**Problem description:** All that is wanted is a word-for-word retyping of the lines from the one containing "destruct Hx' as" through the end of the material below.
Top of Records to use
(** What is put is got.  When a member's PUT of a non-empty value is answered as
    a success, then whatever requests anyone makes on other cells - the same
    key in another workspace or layer included - a GET of the cell by any member
    of the workspace answers exactly that value while its lifetime lasts, unless
    it is turned away before the bank or its audit record could not be kept; it
    is never answered 404. *)
Theorem put_is_got `{UuidTextLaws, UuidParse, RuneLower, RedisLaws} `{!UuidColonFree} secret env draw_header sink
    r body req ws layer key value s qs r' :
  (forall n cells, tt_others (t_redis (env n)) cells !! partitionKey ws layer key = cells !! partitionKey ws layer key) ->
  cell_of r = Some (ws, layer, key) -> cell_of r' = Some (ws, layer, key) ->
  bd_first body = Some req -> mw_Value req = Some value -> value <> ""%string ->
  let run q s := respond (memory_route secret env draw_header sink q) s in
  let '(put, s1) := run (HPutCell r body) s in
  is_success (status put) = true ->
  Forall (fun q => cell_of (memory_request q) <> Some (ws, layer, key)) qs ->
  let s2 := serve_requests secret env draw_header sink qs s1 in
  let now := tt_now (t_redis (env (w_at (fr_svc s2)))) in
  tt_fault (t_redis (env (w_at (fr_svc s2)))) = NoFault ->
  asked_ttl req = 0%Z \/ (now < set_time env (w_at (fr_svc s)) + redis_ttl (clamp_ttl (asked_ttl req)))%Z ->
  let get := (run (HGetCell r') s2).1 in
  get = Answered 200 (mkMemoryResponse (layerName layer) key value (uuid_String ws) None) \/ turned_away get \/ get = internal_error.
Proof.
  intros Ho Hr Hr' Hb Hv Hne run. destruct (cell_of_tenant r ws layer key Hr) as [_ Horg].
  pose proof (route_cases secret env draw_header sink (HPutCell r body) s) as Hput. unfold run.
  destruct (respond _ s) as [put s1]. intros Hok Hqs Hf Httl. set (s2 := serve_requests secret env draw_header sink qs s1) in *.
  destruct Hput as [[_ (code & msg & -> & Hcode)]|(claims & ws1 & layer1 & cx & Hc & Hl & _ & req1 & value1 & Hb1 & Hv1 & Hx)].
  { exfalso. revert Hok. rewrite !elem_of_cons in Hcode. destruct Hcode as [->|[->|[->|Hn]]]; [done..|by apply not_elem_of_nil in Hn]. }
  rewrite Hb in Hb1. injection Hb1 as <-. rewrite Hv in Hv1. injection Hv1 as <-. simpl in Hc, Hl, Hx.
  unfold cell_of in Hr. rewrite Hc in Hr. simpl in Hr. rewrite Hl in Hr. injection Hr as -> -> Hkey. rewrite Hkey in Hx.
  destruct (Memory.Write _ _ _ _ _ _ _ _ _) as [[u|e] w1] eqn:HW; destruct Hx as [Ew Hx]; [|by rewrite Hx in Hok; destruct e].
  destruct u. destruct (serve_requests_calls secret env draw_header sink qs s1 ws layer key Ho Hqs) as (cs & E2 & Hcs). fold s2 in E2. rewrite Ew in E2. clear run.
  pose proof (route_cases secret env draw_header sink (HGetCell r') s2) as Hget.
  destruct (respond _ s2) as [resp s3]. simpl. destruct Hget as [[_ Ha]|(claims' & ws2 & layer2 & cx' & Hc' & Hl' & _ & Hx')]; [by right; left|].
  simpl in Hc', Hl', Hx'. unfold cell_of in Hr'. rewrite Hc' in Hr'. simpl in Hr'. rewrite Hl' in Hr'. injection Hr' as -> -> Hkey'. rewrite Hkey' in Hx'.
  destruct (memory_reads_back secret env cx ws layer key value (asked_ttl req) (fr_svc s) w1 cs cx') as [HR|(e & HR & Hne')];
    [done|done|done|done|done|by rewrite <-E2|by rewrite <-E2|..].
  - rewrite <-E2 in HR. destruct (Memory.Read _ _ _ _ _ _ _) as [x w3]. simpl in HR. subst x. left. apply Hx'.
  - rewrite <-E2 in HR. destruct (Memory.Read _ _ _ _ _ _ _) as [x w3]. simpl in HR. subst x. right. right.
    destruct Hx' as [_ ->]. destruct e; try done; by destruct Hne'.
Qed.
Bottom of Records to use
**Output for this exercise:**
    destruct Hx' as [_ ->]. destruct e; try done; by destruct Hne'.
Qed.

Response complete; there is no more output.